◆ **HOW TO COMPLETE THIS TASK**: Copy every record below exactly as it stands.

◆ **Dataset entries**:
(* ===== verification/ProtFiles.v ===== *)
(** * Protected files: [common/src/protected_files/protected_files.c]

    The state of an open file and every operation on it.  Nodes live in a heap of their own
    and are known by pointers, as in the code; the root of the tree is a field of the
    context and has the pointer [ROOT].  [None] is a failed assertion or an access through a
    dangling pointer.  The callbacks, set with [pf_set_callbacks], are parameters: the file on
    the untrusted host, random numbers and cryptography.  Allocations are assumed to succeed;
    the debug output and the check in an [#ifdef DEBUG] block are left out. *)

From Stdlib Require Import Ascii.
From S2P Require Import Prelude LruCache PfLayout PfFormat PfSort.

(** ** [pf_status_t] and [pf_file_mode_t] *)
Definition PF_STATUS_SUCCESS : Z := 0.
Definition PF_STATUS_UNKNOWN_ERROR : Z := -1.
Definition PF_STATUS_UNINITIALIZED : Z := -2.
Definition PF_STATUS_INVALID_PARAMETER : Z := -3.
Definition PF_STATUS_INVALID_MODE : Z := -4.
Definition PF_STATUS_NO_MEMORY : Z := -5.
Definition PF_STATUS_INVALID_VERSION : Z := -6.
Definition PF_STATUS_INVALID_HEADER : Z := -7.
Definition PF_STATUS_INVALID_PATH : Z := -8.
Definition PF_STATUS_MAC_MISMATCH : Z := -9.
Definition PF_STATUS_NOT_IMPLEMENTED : Z := -10.
Definition PF_STATUS_CALLBACK_FAILED : Z := -11.
Definition PF_STATUS_PATH_TOO_LONG : Z := -12.
Definition PF_STATUS_FLUSH_ERROR : Z := -14.
Definition PF_STATUS_CRYPTO_ERROR : Z := -15.
Definition PF_STATUS_CORRUPTED : Z := -16.
Definition PF_STATUS_WRITE_TO_DISK_FAILED : Z := -17.

Definition PF_FAILURE (status : Z) : bool := negb (status =? PF_STATUS_SUCCESS).

Definition PF_FILE_MODE_READ : Z := 1.
Definition PF_FILE_MODE_WRITE : Z := 2.

(** ** The callbacks

    [H] is the state of the host.  A callback that fills a buffer returns the bytes that are
    in the buffer afterwards, also if it fails. *)
Class pf_callbacks (H : Type) : Type := {
  g_initialized : bool;
  g_cb_read : H -> Z -> Z -> Z * bytes * H;
  g_cb_write : H -> bytes -> Z -> Z * H;
  g_cb_fsync : H -> Z * H;
  g_cb_truncate : H -> Z -> Z * H;
  g_cb_random : H -> Z -> Z * bytes * H;
  g_cb_aes_cmac : bytes -> bytes -> Z * bytes;
  g_cb_aes_gcm_encrypt : bytes -> bytes -> Z * bytes * bytes;
  g_cb_aes_gcm_decrypt : bytes -> bytes -> bytes -> Z * bytes;
}.

(** ** Nodes and the context of an open file *)

Inductive mht_node_type_e : Type := FILE_MHT_NODE_TYPE | FILE_DATA_NODE_TYPE.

◆ **RESULT FOR THIS EXERCISE**:
(* ===== verification/ProtFiles.v ===== *)
(** * Protected files: [common/src/protected_files/protected_files.c]

    The state of an open file and every operation on it.  Nodes live in a heap of their own
    and are known by pointers, as in the code; the root of the tree is a field of the
    context and has the pointer [ROOT].  [None] is a failed assertion or an access through a
    dangling pointer.  The callbacks, set with [pf_set_callbacks], are parameters: the file on
    the untrusted host, random numbers and cryptography.  Allocations are assumed to succeed;
    the debug output and the check in an [#ifdef DEBUG] block are left out. *)

From Stdlib Require Import Ascii.
From S2P Require Import Prelude LruCache PfLayout PfFormat PfSort.

(** ** [pf_status_t] and [pf_file_mode_t] *)
Definition PF_STATUS_SUCCESS : Z := 0.
Definition PF_STATUS_UNKNOWN_ERROR : Z := -1.
Definition PF_STATUS_UNINITIALIZED : Z := -2.
Definition PF_STATUS_INVALID_PARAMETER : Z := -3.
Definition PF_STATUS_INVALID_MODE : Z := -4.
Definition PF_STATUS_NO_MEMORY : Z := -5.
Definition PF_STATUS_INVALID_VERSION : Z := -6.
Definition PF_STATUS_INVALID_HEADER : Z := -7.
Definition PF_STATUS_INVALID_PATH : Z := -8.
Definition PF_STATUS_MAC_MISMATCH : Z := -9.
Definition PF_STATUS_NOT_IMPLEMENTED : Z := -10.
Definition PF_STATUS_CALLBACK_FAILED : Z := -11.
Definition PF_STATUS_PATH_TOO_LONG : Z := -12.
Definition PF_STATUS_FLUSH_ERROR : Z := -14.
Definition PF_STATUS_CRYPTO_ERROR : Z := -15.
Definition PF_STATUS_CORRUPTED : Z := -16.
Definition PF_STATUS_WRITE_TO_DISK_FAILED : Z := -17.

Definition PF_FAILURE (status : Z) : bool := negb (status =? PF_STATUS_SUCCESS).

Definition PF_FILE_MODE_READ : Z := 1.
Definition PF_FILE_MODE_WRITE : Z := 2.

(** ** The callbacks

    [H] is the state of the host.  A callback that fills a buffer returns the bytes that are
    in the buffer afterwards, also if it fails. *)
Class pf_callbacks (H : Type) : Type := {
  g_initialized : bool;
  g_cb_read : H -> Z -> Z -> Z * bytes * H;
  g_cb_write : H -> bytes -> Z -> Z * H;
  g_cb_fsync : H -> Z * H;
  g_cb_truncate : H -> Z -> Z * H;
  g_cb_random : H -> Z -> Z * bytes * H;
  g_cb_aes_cmac : bytes -> bytes -> Z * bytes;
  g_cb_aes_gcm_encrypt : bytes -> bytes -> Z * bytes * bytes;
  g_cb_aes_gcm_decrypt : bytes -> bytes -> bytes -> Z * bytes;
}.

(** ** Nodes and the context of an open file *)

Inductive mht_node_type_e : Type := FILE_MHT_NODE_TYPE | FILE_DATA_NODE_TYPE.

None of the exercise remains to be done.